Is there a chance that species discovered in the museum collections may no longer exist in the wild? It’s possible that some have gone extinct or are highly threatened, Svenson said, pointing out that some of the forests where old museum specimens were caught may have been replaced by urban development.
“It has a lot of implications in conservation,” he added.

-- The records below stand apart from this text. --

Lemma generateOffers_batch_witness :
  exists created,
    db_offers (snd (generateOffers Fixtures.env0 Fixtures.db_empty)) = [] ++ created /\
    List.length created = 8%nat /\
    map day created = map (fun i => 100 + Z.of_nat i) (seq 0 8) /\
    Forall (fun o => offerStatus o = WaitingForPricing /\
                     List.length (tokenOffers o) = MAX_TOKEN_OFFERS /\
                     pair_tokens (tokenOffers o)
                       = sampleSize Fixtures.env0 (day o) (MAX_TOKEN_OFFERS * 2))
           created.
Proof.
  apply (generateOffers_batch Fixtures.env0 Fixtures.db_empty 100).
  - reflexivity.
  - unfold MAX_DAYS_THRESHOLD; simpl; lia.
  - intros dy; reflexivity.
Defined.

(** ** Offer listing *)

(** C7.  [listOffersForDays days] returns exactly the stored offers whose
    day lies in [[currentDay - days, currentDay]], so never an offer of a
    future day. *)
Theorem listOffersForDays_window (env : Env) (days : Z) (d : DB) :
  listOffersForDays env days d =
    (inr (List.filter (fun o => (currentDay env - days <=? day o) && (day o <=? currentDay env))
                      (db_offers d)),
     log_query "offers.find" d) /\
  (forall os o, fst (listOffersForDays env days d) = inr os -> In o os ->
     currentDay env - days <= day o <= currentDay env).
Proof.
  assert (Hf : List.filter (fun o => (currentDay env - days <=? day o) && (day o <? currentDay env + 1))
                 (db_offers d)
             = List.filter (fun o => (currentDay env - days <=? day o) && (day o <=? currentDay env))
                 (db_offers d)).
  { apply List.filter_ext. intros o. f_equal.
    destruct (Z.ltb_spec (day o) (currentDay env + 1));
      destruct (Z.leb_spec (day o) (currentDay env)); lia. }
  split.
  - unfold listOffersForDays, offer_find, query. rewrite Hf. reflexivity.
  - intros os o Hos Hin. unfold listOffersForDays, offer_find, query in Hos.
    simpl in Hos. injection Hos as <-.
    apply List.filter_In in Hin as [_ Hb].
    apply andb_true_iff in Hb as [H1 H2].
    apply Z.leb_le in H1. apply Z.ltb_lt in H2. lia.
Qed.

(** ** Pricing sync: the per-token callback *)

(** C8.  On an absent pricing the callback of [syncOffersPrices] sets the
    skip flag and then reads [pricing.startDayPrice], so it throws a
    [TypeError]: the absent case ends in the per-offer [catch], the
    [shouldSkipOffer] branch is never reached through it. *)
Theorem price_token_absent_throws (api : string -> Z -> option Pricing)
    (pct : Z -> Z -> Z) (offerDay : Z) (st : gmap string Z * bool) (token : string)
    (Habsent : api token offerDay = None) :
  price_token api pct offerDay st token = inl TypeError.
Proof. unfold price_token. rewrite Habsent. reflexivity. Qed.

Lemma price_token_absent_throws_witness :
  getCoinPriceForDay Fixtures.env0 "X" 100 = None /\
  price_token (getCoinPriceForDay Fixtures.env0) (calculatePercentageChange Fixtures.env0)
    100 (∅, false) "X" = inl TypeError.
Proof.
  split; [reflexivity|].
  apply (price_token_absent_throws _ _ 100 (∅, false) "X"). reflexivity.
Defined.

(** ** Portfolio listing *)

(** C10.  [listForUserAndOffers] throws a [BadRequestException] on an
    empty [offerIds] without touching the store; otherwise it queries the
    portfolios of the user in the given offers. *)
Theorem listForUserAndOffers_spec (userId : nat) (offerIds : list nat) (d : DB) :
  listForUserAndOffers userId offerIds d =
  match offerIds with
  | [] => (inl (BadRequestException "At least one offer should be provided."), d)
  | _ => (inr (List.filter (fun p => Nat.eqb (pf_user p) userId &&
                                     existsb (Nat.eqb (pf_offer p)) offerIds)
                           (db_portfolios d)),
          log_query "portfolios.find" d)
  end.
Proof.
  destruct offerIds as [|i ids]; [reflexivity|].
  unfold listForUserAndOffers, portfolio_find, query. do 2 f_equal.
  apply List.filter_ext. intros p. unfold portfolio_matches. simpl.
  rewrite andb_true_r. reflexivity.
Qed.

(** ** Monad and frame lemmas *)

Lemma stable_ret {A X} (obs : DB -> X) (a : A) : stable obs (ret a).
Proof. intros d; reflexivity. Qed.

Lemma stable_throw {A X} (obs : DB -> X) (e : Exn) : stable obs (@throw A e).
Proof. intros d; reflexivity. Qed.

Lemma stable_bind {A B X} (obs : DB -> X) (m : M A) (k : A -> M B) :
  stable obs m -> (forall a, stable obs (k a)) -> stable obs (bind m k).
Proof.
  intros Hm Hk d. unfold bind. specialize (Hm d).
  destruct (m d) as [[e|a] d']; simpl in *; [exact Hm|rewrite Hk; exact Hm].
Qed.

Lemma stable_try_catch {A X} (obs : DB -> X) (m : M A) (h : Exn -> M A) :
  stable obs m -> (forall e, stable obs (h e)) -> stable obs (try_catch m h).
Proof.
  intros Hm Hh d. unfold try_catch. specialize (Hm d).
  destruct (m d) as [[e|a] d']; simpl in *; [rewrite Hh; exact Hm|exact Hm].
Qed.

Lemma stable_for_each {A X} (obs : DB -> X) (xs : list A) (f : A -> M unit) :
  (forall x, In x xs -> stable obs (f x)) -> stable obs (for_each xs f).
Proof.
  induction xs as [|x xs IH]; intros H; simpl; [apply stable_ret|].
  apply stable_bind; [apply H; left; reflexivity|].
  intros _. apply IH. intros y Hy. apply H. right; exact Hy.
Qed.

Lemma events_about_app (wm : Write -> bool) (l : list Event) (e : Event) :
  events_about wm (l ++ [e]) =
  events_about wm l ++ (if event_mentions wm e then [e] else []).
Proof. unfold events_about. rewrite List.filter_app. simpl. destruct (event_mentions wm e); reflexivity. Qed.

Lemma filter_nil_existsb {A} (f : A -> bool) (l : list A) :
  List.filter f l = [] -> existsb f l = false.
Proof.
  induction l as [|x l IH]; simpl; [reflexivity|].
  destruct (f x); [discriminate|exact IH].
Qed.

(** The observation of a store state does not look at the log's queries
    or at writes about other records. *)
Lemma obs_emit_other (wm : Write -> bool) (w : Write) (d : DB) :
  wm w = false ->
  (events_about wm (db_log (emit w d)), buffered_about wm (emit w d)) =
  (events_about wm (db_log d), buffered_about wm d).
Proof.
  intros Hw. unfold emit, buffered_about. destruct d as [os ps us l [ws|]]; simpl.
  - rewrite List.filter_app. simpl. rewrite Hw, app_nil_r. reflexivity.
  - rewrite events_about_app. simpl. rewrite Hw, app_nil_r. reflexivity.
Qed.

Lemma find_map_same {A} (p : A -> bool) (f : A -> A) (l : list A) :
  (forall x, p (f x) = p x) -> (forall x, p x = true -> f x = x) ->
  find p (map f l) = find p l.
Proof.
  intros Hp Hf. induction l as [|x l IH]; simpl; [reflexivity|].
  rewrite Hp. destruct (p x) eqn:E; [rewrite Hf by exact E; reflexivity|exact IH].
Qed.

Lemma find_map_hit {A} (p : A -> bool) (f g : A -> A) (l : list A) :
  (forall x, p (f x) = p x) -> (forall x, p x = true -> f x = g x) ->
  find p (map f l) = option_map g (find p l).
Proof.
  intros Hp Hf. induction l as [|x l IH]; simpl; [reflexivity|].
  rewrite Hp. destruct (p x) eqn:E; [simpl; rewrite Hf by exact E; reflexivity|exact IH].
Qed.

Lemma emit_collections (w : Write) (d : DB) :
  db_offers (emit w d) = db_offers d /\ db_portfolios (emit w d) = db_portfolios d /\
  db_users (emit w d) = db_users d.
Proof. destruct d as [os ps us l [ws|]]; repeat split. Qed.

Lemma stable_useTransaction {A R} (look : DB -> R) (wm : Write -> bool) (f : M A) :
  (forall t d, look (set_tx t d) = look d) ->
  (forall l d, look (set_log l d) = look d) ->
  stable (obs_gen look wm) f -> stable (obs_gen look wm) (useTransaction f).
Proof.
  intros Htx Hlog Hf d. unfold useTransaction.
  specialize (Hf (set_tx (Some []) d)).
  destruct (f (set_tx (Some []) d)) as [[e|a] d']; simpl in *; [reflexivity|].
  unfold obs_gen in *. injection Hf as H1 H2 H3.
  rewrite Htx, Hlog, H1, Htx. simpl.
  rewrite events_about_app, H2. simpl.
  assert (Hx : existsb wm (default [] (db_tx d')) = false).
  { unfold buffered_about in H3. simpl in H3.
    destruct (db_tx d') as [ws|]; simpl; [apply filter_nil_existsb; exact H3|reflexivity]. }
  rewrite Hx, app_nil_r. reflexivity.
Qed.

(** *** Frames of one portfolio *)

Lemma pf_query {A} (pid : nat) (q : string) (f : DB -> A) : stable (obs_pf pid) (query q f).
Proof.
  intros d. unfold obs_pf, obs_gen, query, log_query. simpl.
  rewrite events_about_app. simpl. rewrite app_nil_r. reflexivity.
Qed.

Lemma pf_emit (pid : nat) (w : Write) (d : DB) :
  write_mentions_pf pid w = false -> obs_pf pid (emit w d) = obs_pf pid d.
Proof.
  intros Hw. unfold obs_pf, obs_gen.
  pose proof (obs_emit_other _ _ d Hw) as H. injection H as H1 H2.
  rewrite H1, H2. unfold find_portfolio.
  destruct (emit_collections w d) as [_ [-> _]]. reflexivity.
Qed.

Lemma pf_offer_update (pid id : nat) (st : OfferStatus) (pc : option (gmap string Z)) :
  stable (obs_pf pid) (offer_updateOneById id st pc).
Proof.
  intros d. unfold offer_updateOneById. simpl.
  rewrite <- (pf_emit pid (WOfferUpdate id st pc) d) by reflexivity. reflexivity.
Qed.

Lemma pf_user_update (pid id : nat) (x : Z) : stable (obs_pf pid) (user_update id x).
Proof.
  intros d. unfold user_update. simpl.
  rewrite <- (pf_emit pid (WUserAddPoints id x) d) by reflexivity. reflexivity.
Qed.

Lemma pf_portfolio_update_other (pid id : nat) (b : bool) (x : Z) :
  id <> pid -> stable (obs_pf pid) (portfolio_updateOneById id b x).
Proof.
  intros Hne d. unfold portfolio_updateOneById. simpl.
  rewrite <- (pf_emit pid (WPortfolioUpdate id b x) d)
    by (simpl; apply Nat.eqb_neq; exact Hne).
  unfold obs_pf, obs_gen, find_portfolio. simpl. f_equal. f_equal.
  destruct (emit_collections (WPortfolioUpdate id b x) d) as [_ [-> _]].
  apply find_map_same.
  - intros q. destruct (pf_id q =? id)%nat; reflexivity.
  - intros q Hq. apply Nat.eqb_eq in Hq.
    destruct (pf_id q =? id)%nat eqn:E; [apply Nat.eqb_eq in E; congruence|reflexivity].
Qed.

Lemma pf_useTransaction {A} (pid : nat) (f : M A) :
  stable (obs_pf pid) f -> stable (obs_pf pid) (useTransaction f).
Proof. apply stable_useTransaction; reflexivity. Qed.

(** *** Frames of one offer *)

Lemma offer_query {A} (oid : nat) (q : string) (f : DB -> A) : stable (obs_offer oid) (query q f).
Proof.
  intros d. unfold obs_offer, obs_gen, query, log_query. simpl.
  rewrite events_about_app. simpl. rewrite app_nil_r. reflexivity.
Qed.

Lemma offer_emit (oid : nat) (w : Write) (d : DB) :
  write_mentions_offer oid w = false -> obs_offer oid (emit w d) = obs_offer oid d.
Proof.
  intros Hw. unfold obs_offer, obs_gen.
  pose proof (obs_emit_other _ _ d Hw) as H. injection H as H1 H2.
  rewrite H1, H2. unfold find_offer.
  destruct (emit_collections w d) as [-> _]. reflexivity.
Qed.

Lemma offer_portfolio_update (oid id : nat) (b : bool) (x : Z) :
  stable (obs_offer oid) (portfolio_updateOneById id b x).
Proof.
  intros d. unfold portfolio_updateOneById. simpl.
  rewrite <- (offer_emit oid (WPortfolioUpdate id b x) d) by reflexivity. reflexivity.
Qed.

Lemma offer_user_update (oid id : nat) (x : Z) : stable (obs_offer oid) (user_update id x).
Proof.
  intros d. unfold user_update. simpl.
  rewrite <- (offer_emit oid (WUserAddPoints id x) d) by reflexivity. reflexivity.
Qed.

Lemma offer_update_other (oid id : nat) (st : OfferStatus) (pc : option (gmap string Z)) :
  id <> oid -> stable (obs_offer oid) (offer_updateOneById id st pc).
Proof.
  intros Hne d. unfold offer_updateOneById. simpl.
  rewrite <- (offer_emit oid (WOfferUpdate id st pc) d)
    by (simpl; apply Nat.eqb_neq; exact Hne).
  unfold obs_offer, obs_gen, find_offer. simpl. f_equal. f_equal.
  destruct (emit_collections (WOfferUpdate id st pc) d) as [-> _].
  apply find_map_same.
  - intros o. destruct (offer_id o =? id)%nat; reflexivity.
  - intros o Ho. apply Nat.eqb_eq in Ho.
    destruct (offer_id o =? id)%nat eqn:E; [apply Nat.eqb_eq in E; congruence|reflexivity].
Qed.

Lemma offer_useTransaction {A} (oid : nat) (f : M A) :
  stable (obs_offer oid) f -> stable (obs_offer oid) (useTransaction f).
Proof. apply stable_useTransaction; reflexivity. Qed.

(** ** List helpers *)

Lemma for_each_app {A} (l1 l2 : list A) (f : A -> M unit) (d : DB) :
  for_each (l1 ++ l2) f d = bind (for_each l1 f) (fun _ => for_each l2 f) d.
Proof.
  revert d; induction l1 as [|x l1 IH]; intros d; simpl; [reflexivity|].
  unfold bind at 1 2 3. destruct (f x d) as [[e|a] d']; [reflexivity|].
  rewrite IH. reflexivity.
Qed.

Lemma groupBy_lookup {A} (f : A -> nat) (xs : list A) (k : nat) :
  default [] (groupBy f xs !! k) = List.filter (fun x => Nat.eqb (f x) k) xs.
Proof.
  unfold groupBy.
  assert (H : forall (m : gmap nat (list A)),
    default [] (fold_left (fun m x => <[f x := default [] (m !! f x) ++ [x]]> m) xs m !! k)
    = default [] (m !! k) ++ List.filter (fun x => Nat.eqb (f x) k) xs).
  { induction xs as [|x xs IH]; intros m; simpl; [rewrite app_nil_r; reflexivity|].
    rewrite IH. destruct (Nat.eqb (f x) k) eqn:E.
    - apply Nat.eqb_eq in E. subst k. rewrite lookup_insert_eq. simpl.
      rewrite <- app_assoc. reflexivity.
    - apply Nat.eqb_neq in E. rewrite lookup_insert_ne by exact E. reflexivity. }
  rewrite H. reflexivity.
Qed.

Lemma NoDup_map_filter {A B} (h : A -> B) (p : A -> bool) (l : list A) :
  List.NoDup (map h l) -> List.NoDup (map h (List.filter p l)).
Proof.
  induction l as [|x l IH]; simpl; intros Hnd; [constructor|].
  inversion Hnd as [|? ? Hx Hl]; subst.
  destruct (p x); simpl; [|apply IH; exact Hl].
  constructor; [|apply IH; exact Hl].
  intros Hin. apply Hx. apply List.in_map_iff in Hin as [y [Hy Hin]].
  apply List.filter_In in Hin as [Hin _]. rewrite <- Hy. apply List.in_map. exact Hin.
Qed.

The new finds bear some colorful names. One insect, named Liturgusa algorei after former Vice President Al Gore to honor his environmental activism, was caught in thick rain forest in northern Peru. So was another named Liturgusa krattorum, after Martin and Chris Kratt of the PBS children’s television show “Wild Kratts,” which teaches kids about animal biology. Another, named Liturgusa fossetti, is named after the late explorer James Stephen Fossett. Another named Liturgusa bororum is named after the Bora people, who live in parts of the Amazon Basin. Svenson even got to name two species, Liturgusa tessae and Liturgusa zoae, after his daughters Tessa and Zoey.